**REQUIRED ACTION:** Return verbatim every line from the first line of the data below to the line that contains "intros x. change", inclusive, and no further.

**INPUT MATERIAL:**
(* ===== verification/GatewaySecurityFacts.v ===== *)
(** * The API token: who is let in *)

From Stdlib Require Import Ascii String.
From Stdlib Require Import ZifyBool ZifyNat.
From stdpp Require Import base numbers list strings gmap.
From S2P Require Import Prelude.
From S2P Require Import Nvs.
From S2P Require Import GatewaySecurity.

Open Scope Z_scope.

(** ** Hexadecimal digits *)

Lemma hex_digit_range n : 0 <= n < 16 -> 1 <= hex_digit n < 256.
Proof.
  intros H. apply (range_decide (fun n => bool_decide (1 <= hex_digit n < 256)) 16) in H; [|by vm_compute].
  by apply bool_decide_spec in H.
Qed.

Lemma hex_encode_cstring src : bytes src -> cstring (hex_encode src).
Proof.
  induction 1 as [|b src Hb _ IH]; [constructor|]. unfold is_byte in Hb. cbn [hex_encode].
  assert (forall x, 0 <= Z.land x 0x0f < 16) as Hl.
  { intros x. change 0x0f with (Z.ones 4). rewrite Z.land_ones by lia. apply Z.mod_pos_bound. lia. }
  constructor; [by apply hex_digit_range|]. constructor; [by apply hex_digit_range|]. done.
Qed.

Lemma hex_encode_length src : length (hex_encode src) = (2 * length src)%nat.
Proof. induction src as [|b src IH]; [done|]. cbn [hex_encode length]. lia. Qed.

Section Facts.

Context {N : Type} `{NvsLaws N}.

Variable psa_hash_compute : list Z -> option (list Z).

(** The crypto library writes bytes. *)
Hypothesis hash_bytes : forall data out, psa_hash_compute data = Some out -> bytes out.

Implicit Types st : security N.

Lemma sha256_ok data hash : gateway_security_sha256 psa_hash_compute data = inr hash -> hash_ok hash.
Proof.
  unfold gateway_security_sha256. destruct (psa_hash_compute data) as [out|] eqn:E; [|done].
  destruct (Nat.eqb_spec (length out) GATEWAY_SHA256_LEN) as [Hl|]; [|done]. intros [= <-].
  split; [done|]. by apply hash_bytes in E.
Qed.

(** The strings that are accepted as the bearer of the digest [hash]. *)
Definition bears (hash token : list Z) : Prop :=
  token_length_ok token = true /\ gateway_security_sha256 psa_hash_compute (c_str token) = inr hash.

Lemma validate_spec token st :
  sec_initialized st = true -> hash_ok (token_hash st) ->
  gateway_security_validate_bearer psa_hash_compute (Some token) st = true <-> bears (token_hash st) token.
Proof.
  intros Hi [Hl Hb]. unfold gateway_security_validate_bearer, bears. rewrite Hi. cbn [negb].
  destruct (token_length_ok token); cbn [negb]; [|split; [done|by intros [? _]]].
  destruct (gateway_security_sha256 _ _) as [e|hash] eqn:E; [split; [done|by intros [_ ?]]|].
  apply sha256_ok in E as [Hl' Hb'].
  rewrite (constant_equal_spec GATEWAY_SHA256_LEN) by done. rewrite bool_decide_eq_true. split; [by intros ->|].
  by intros [_ [= ->]].
Qed.

Lemma store_hash_spec (n n' : N) digest e :
  store_hash n digest = (n', e) ->
  (e = ESP_OK -> blob_at n' TOKEN_HASH_KEY = Some digest) /\
  (blob_at n' TOKEN_HASH_KEY = blob_at n TOKEN_HASH_KEY \/ blob_at n' TOKEN_HASH_KEY = Some digest).
Proof.
  unfold store_hash. destruct (nvs_set_blob n TOKEN_HASH_KEY digest) as [n1 e1] eqn:Es.
  pose proof (set_blob_any _ _ _ _ _ Es) as (Hany & _). case_bool_decide as He.
  - subst e1. apply set_blob_ok in Es. intros Ec. apply commit_any in Ec as [Hc _]. rewrite (Hc TOKEN_HASH_KEY). auto.
  - intros [= <- <-]. by split.
Qed.

(** What [gateway_security_set_token] does to the digests. *)
Lemma set_token_spec token open st st' e :
  gateway_security_set_token psa_hash_compute (Some token) open st = (st', e) ->
  sec_initialized st' = sec_initialized st /\
  (e = ESP_OK -> bears (token_hash st') token /\ blob_at (sec_nvs st') TOKEN_HASH_KEY = Some (token_hash st')) /\
  (e <> ESP_OK -> token_hash st' = token_hash st /\
    (blob_at (sec_nvs st') TOKEN_HASH_KEY = blob_at (sec_nvs st) TOKEN_HASH_KEY \/
     exists hash, bears hash token /\ blob_at (sec_nvs st') TOKEN_HASH_KEY = Some hash)).
Proof.
  unfold gateway_security_set_token. destruct (token_length_ok token) eqn:Hl; cbn [negb].
  2: { intros [= <- <-]. split_and!; [done|done|auto]. }
  destruct (gateway_security_sha256 _ _) as [e1|digest] eqn:Ed.
  { intros [= <- <-]. split_and!; [done| |auto]. intros ->. unfold gateway_security_sha256 in Ed. repeat case_match; done. }
  case_bool_decide.
  { intros [= <- <-]. split_and!; [done|done|auto]. }
  destruct (store_hash (sec_nvs st) digest) as [n e1] eqn:Es. intros [= <- <-].
  apply store_hash_spec in Es as [Hok Hany]. cbn [set_hash sec_initialized token_hash sec_nvs]. split; [done|]. split.
  - intros ->. rewrite bool_decide_eq_true_2 by done. split; [done|auto].
  - intros He. rewrite bool_decide_eq_false_2 by done. split; [done|]. destruct Hany as [?|?]; [auto|].
    right. by exists digest.
Qed.

(** The static variables at power-on. *)
Definition security_boot (n : N) : security N := mk_security n (zeros GATEWAY_SHA256_LEN) false.

(** A start on a flash with a stored digest. *)
Lemma init_stored hash bootstrap_token random_bytes (n : N) :
  length hash = GATEWAY_SHA256_LEN -> blob_at n TOKEN_HASH_KEY = Some hash ->
  exists started token,
    gateway_security_init psa_hash_compute bootstrap_token ESP_OK random_bytes (security_boot n) =
      (started, ESP_OK, false, token) /\ sec_initialized started = true /\ token_hash started = hash.
Proof.
  intros Hl Hb. unfold gateway_security_init. rewrite bool_decide_eq_false_2 by (intros ?; done).
  cbn [sec_nvs security_boot]. rewrite get_blob_spec, Hb, Hl, Nat.leb_refl, Hl, Nat.eqb_refl.
  eexists _, _. split; [done|]. split; [done|]. cbn [start set_hash token_hash security_boot].
  by rewrite drop_ge, app_nil_r by (by unfold zeros; rewrite length_replicate).
Qed.

(** Whoever knows the token gets in, and nobody else does: a token that
    [gateway_security_set_token] stores admits exactly the strings with its
    digest, now and after every later start on that flash.  One that is refused
    or cannot be stored changes nothing for now, and on the flash the old
    digest stays, or the one of the new token is there. *)
Theorem token_replaced token open st st' e :
  sec_initialized st = true -> hash_ok (token_hash st) ->
  gateway_security_set_token psa_hash_compute (Some token) open st = (st', e) ->
  let admits st u := gateway_security_validate_bearer psa_hash_compute (Some u) st = true in
  (e = ESP_OK -> exists hash, bears hash token /\ (forall u, admits st' u <-> bears hash u) /\
    forall n bootstrap_token random_bytes, blob_at n TOKEN_HASH_KEY = blob_at (sec_nvs st') TOKEN_HASH_KEY ->
      exists started buffer,
        gateway_security_init psa_hash_compute bootstrap_token ESP_OK random_bytes (security_boot n)
          = (started, ESP_OK, false, buffer) /\
    forall u, admits started u <-> bears hash u) /\
  (e <> ESP_OK -> (forall u, admits st' u <-> admits st u) /\
    (blob_at (sec_nvs st') TOKEN_HASH_KEY = blob_at (sec_nvs st) TOKEN_HASH_KEY \/
     exists hash, bears hash token /\ blob_at (sec_nvs st') TOKEN_HASH_KEY = Some hash)).
Proof.
  intros Hi Hh E admits. apply set_token_spec in E as (Hi' & Hok & Hbad). rewrite Hi in Hi'. split.
  - intros He. destruct (Hok He) as [[Hl Hd] Hb]. pose proof (sha256_ok _ _ Hd) as Hh'.
    exists (token_hash st'). split; [done|]. split; [intros u; by apply validate_spec|].
    intros n bt rnd Hn. rewrite Hb in Hn.
    destruct (init_stored (token_hash st') bt rnd n (proj1 Hh') Hn) as (started & buffer & E & Hs & Ht).
    exists started, buffer. split; [done|]. intros u. rewrite <- Ht. apply validate_spec; [done|by rewrite Ht].
  - intros He. destruct (Hbad He) as [Ht Hf]. split; [|done]. intros u.
    assert (hash_ok (token_hash st')) as Hh' by by rewrite Ht.
    unfold admits. rewrite !validate_spec by done. by rewrite Ht.
Qed.

(** A generated token has the 64 digits of its random bytes, so that different
    bytes give different tokens, and it is the token from then on; without
    one, the buffer is wiped. *)
Theorem generated_token_admitted buffer open random_bytes st st' e out :
  sec_initialized st = true -> bytes random_bytes -> length random_bytes = (GATEWAY_API_TOKEN_HEX_LEN / 2)%nat ->
  gateway_security_generate_token psa_hash_compute (Some buffer) open random_bytes st = (st', e, out) ->
  (e = ESP_OK -> exists token, out = Some token /\ c_str token = hex_encode random_bytes /\
    length (c_str token) = GATEWAY_API_TOKEN_HEX_LEN /\
    gateway_security_validate_bearer psa_hash_compute out st' = true) /\
  (e <> ESP_OK -> token_hash st' = token_hash st /\
    (out = Some (zeros (length buffer)) \/ (length buffer < GATEWAY_API_TOKEN_HEX_LEN + 1)%nat)).
Proof.
  intros Hi Hr Hl. unfold gateway_security_generate_token.
  destruct (Nat.ltb_spec (length buffer) (GATEWAY_API_TOKEN_HEX_LEN + 1)).
  { intros [= <- <- <-]. split; [done|]. auto. }
  set (token := set_string buffer (hex_encode random_bytes)).
  assert (c_str token = hex_encode random_bytes) as Et.
  { unfold token, set_string. apply (c_str_terminates _ _ (hex_encode_cstring _ Hr)). }
  destruct (gateway_security_set_token _ _ _ _) as [st1 e1] eqn:E. apply set_token_spec in E as (Hi' & Hok & Hbad).
  rewrite Hi in Hi'. intros [= <- <- <-]. split.
  - intros ->. rewrite bool_decide_eq_false_2 by (intros ?; done). destruct (Hok eq_refl) as [Hb _].
    exists token. split; [done|]. split; [done|]. split.
    + rewrite Et, hex_encode_length, Hl. done.
    + apply validate_spec; [done| |done]. by destruct Hb as [_ Hd%sha256_ok].
  - intros He. rewrite bool_decide_eq_true_2 by done. destruct (Hbad He) as [-> _]. auto.
Qed.

End Facts.

(** ** Witnesses *)

(** A digest that shows the hypothesis on the crypto library to hold. *)
Definition toy_digest (data : list Z) : option (list Z) :=
  Some (map u8 (take GATEWAY_SHA256_LEN (rev data ++ zeros GATEWAY_SHA256_LEN))).

Lemma toy_digest_bytes data out : toy_digest data = Some out -> bytes out.
Proof.
  intros [= <-]. apply Forall_forall. intros x Hx%list_elem_of_In%in_map_iff. destruct Hx as (y & <- & _).
  apply Z.mod_pos_bound. lia.
Qed.

Definition sample_token : list Z := str "0123456789abcdef0123456789abcdef".

Lemma token_replaced_witness :
  exists st', gateway_security_set_token toy_digest (Some sample_token) ESP_OK
      (start (security_boot mem_empty)) = (st', ESP_OK) /\
    gateway_security_validate_bearer toy_digest (Some sample_token) st' = true /\
    gateway_security_validate_bearer toy_digest (Some (rev sample_token)) st' = false.
Proof.
  destruct (gateway_security_set_token toy_digest (Some sample_token) ESP_OK (start (security_boot mem_empty)))
    as [st' e] eqn:E.
  assert (e = ESP_OK) as -> by (apply (f_equal snd) in E; vm_compute in E; by destruct E).
  exists st'. split; [done|].
  assert (hash_ok (zeros GATEWAY_SHA256_LEN)) as Hz by (split; [done|apply (bool_decide_unpack _); vm_compute; exact I]).
  destruct (token_replaced toy_digest toy_digest_bytes sample_token ESP_OK (start (security_boot mem_empty)) st' ESP_OK
    eq_refl Hz E) as [Hok _].
  destruct (Hok eq_refl) as (hash & Hb & Hadm & _). split; [by apply Hadm|].
  apply not_true_iff_false. rewrite Hadm. intros [_ H]. destruct Hb as [_ Hb]. rewrite <- H in Hb.
  vm_compute in Hb. discriminate Hb.
Defined.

**OUTPUT FOR THIS EXERCISE:**
(* ===== verification/GatewaySecurityFacts.v ===== *)
(** * The API token: who is let in *)

From Stdlib Require Import Ascii String.
From Stdlib Require Import ZifyBool ZifyNat.
From stdpp Require Import base numbers list strings gmap.
From S2P Require Import Prelude.
From S2P Require Import Nvs.
From S2P Require Import GatewaySecurity.

Open Scope Z_scope.

(** ** Hexadecimal digits *)

Lemma hex_digit_range n : 0 <= n < 16 -> 1 <= hex_digit n < 256.
Proof.
  intros H. apply (range_decide (fun n => bool_decide (1 <= hex_digit n < 256)) 16) in H; [|by vm_compute].
  by apply bool_decide_spec in H.
Qed.

Lemma hex_encode_cstring src : bytes src -> cstring (hex_encode src).
Proof.
  induction 1 as [|b src Hb _ IH]; [constructor|]. unfold is_byte in Hb. cbn [hex_encode].
  assert (forall x, 0 <= Z.land x 0x0f < 16) as Hl.
  { intros x. change 0x0f with (Z.ones 4). rewrite Z.land_ones by lia. apply Z.mod_pos_bound. lia. }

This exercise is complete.